High level ab initio calculations on ClFn− (n = 1–6): Recoupled pair bonding involving a closed-shell central ion

Abstract

In this paper we complete our studies of the bonding in the ClFn+,0,− series, characterizing the structures and energetics of the ground and low-lying excited states of ClFn− (n=1–6) via coupled cluster calculations with large correlation consistent basis sets and interpreting the results of the calculations using concepts from generalized valence bond (GVB) theory. The chlorine anion is isoelectronic with the argon atom, possessing three 3p lone pairs. However, the electrons in Cl− are much less tightly bound than those of Ar, and it is thus possible for the fluorine atom to form recoupled pair bonds and recoupled pair bond dyads with the chlorine anion even if this is not possible with the argon atom.
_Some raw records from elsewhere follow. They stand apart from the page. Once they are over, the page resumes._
(* ===== verification/NetUtil.v ===== *)
(** * Network utilization: [BufferTimeseries] of [src/network-utilization/nu.py]

    A log line ([record_network_buffer_log]) is a millisecond timestamp
    followed by [ethtool -S] counters, ["1536614209799 queue_0_tx_bytes:
    329065983972 queue_0_rx_bytes: ..."].  [parse_line] (53-62) splits it
    into the timestamp and (name, count) pairs; [parse_raw_data] (65-89)
    keeps the [queue_<n>_<rx|tx>_bytes] counters of each line as a
    snapshot [{'raw': {'timestamp': ts, 'queues': {'tx_0': ...}}}];
    [add_computed_layers] (93-152) adds to every snapshot after the first
    the differences with the previous one ([deltas]) and the rx and tx
    throughput in Gbit/s ([gbps]); [extract] (155-179) selects the
    snapshots of a time window, [reduce] (181-183) keeps them, [save]
    (244-246) writes their raw parts; [graph_network_usage] (186-235)
    plots the rx and tx series of a window.

    Snapshots are records; their dicts are association lists in insertion
    order, as Python dicts iterate, with [dict_set] replacing the value of
    a key already present in place.  Counts and timestamps are integers;
    window offsets, Gbit/s figures and plotted times are Python numbers
    ([PyFloat.pynum]): an [int], or a binary64 float once a float or a
    true division enters, with Python's conversions, its exact
    [int]/[float] comparisons and its [ZeroDivisionError] and
    [OverflowError].  A method that raises
    returns the exception and no object: [add_computed_layers] may have
    updated snapshots before it raised, but the CLI does not catch the
    exception, so the partly updated object is never used.
    The plots, the prints and the timing are not modelled. *)

From Stdlib Require Import PrimFloat.
From S2P Require Import Prelude Json PyFloat FileIO LineParse.

(** ** Python helpers *)

(** [int(s)] on a decimal literal: surrounding whitespace, an optional
    sign, digits with single underscores between them. *)
Fixpoint int_digits (l : text) (acc : Z) (after_digit : bool) : option Z :=
  match l with
  | [] => if after_digit then Some acc else None
  | c :: r =>
      match digit_val c with
      | Some d => int_digits r (acc * 10 + d)%Z true
      | None => if after_digit && bool_decide (c = "_"%char) then int_digits r acc false else None
      end
  end.

Definition py_int (s : text) : res Z :=
  let s := strip s in
  let r := match s with
           | "-"%char :: r => option_map Z.opp (int_digits r 0 false)
           | "+"%char :: r => int_digits r 0 false
           | _ => int_digits s 0 false
           end in
  match r with Some n => Ok n | None => Err ValueError end.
The calculated dissociation energies, D0(Fn−1ClF), for the anions are 28.9, 72.3, 12.5, 59.9, 4.5, and 38.8kcal/mol for n=1–6, and the adiabatic electron affinities, EA0(ClFn), are 2.25, 4.78, 3.29, 5.47, 3.80, and 5.43eV, respectively [CCSD(T)/RCCSD(T)/AVQ+Z]. Unlike the cation series, the ClFn− anions have competing dissociation channels, ClFn−→ClFn−1+F− and ClFn−→ClFn−1−+F, because of the similar electron affinities of the fluorine atom and some of the ClFn−1 species. The ClF2− and ClF4− anions dissociate to F− and (ClF, ClF3), while the remaining members of the family dissociate to F and ClFn−1−. However, the electronic structure of the ClF2− species at its equilibrium geometry is consistent with the addition of a fluorine atom to ClF−. In addition to the ground states of ClFn−, three previously unknown excited states were found for ClF2−, ClF3−, and ClF4− with excitation energies of ΔE0=2.24, 2.02 and 2.11eV, respectively. In contrast to the ground states, which possess the maximum number of recoupled pair bond dyads, the excited state species have one fewer dyad and two additional recoupled pair bonds.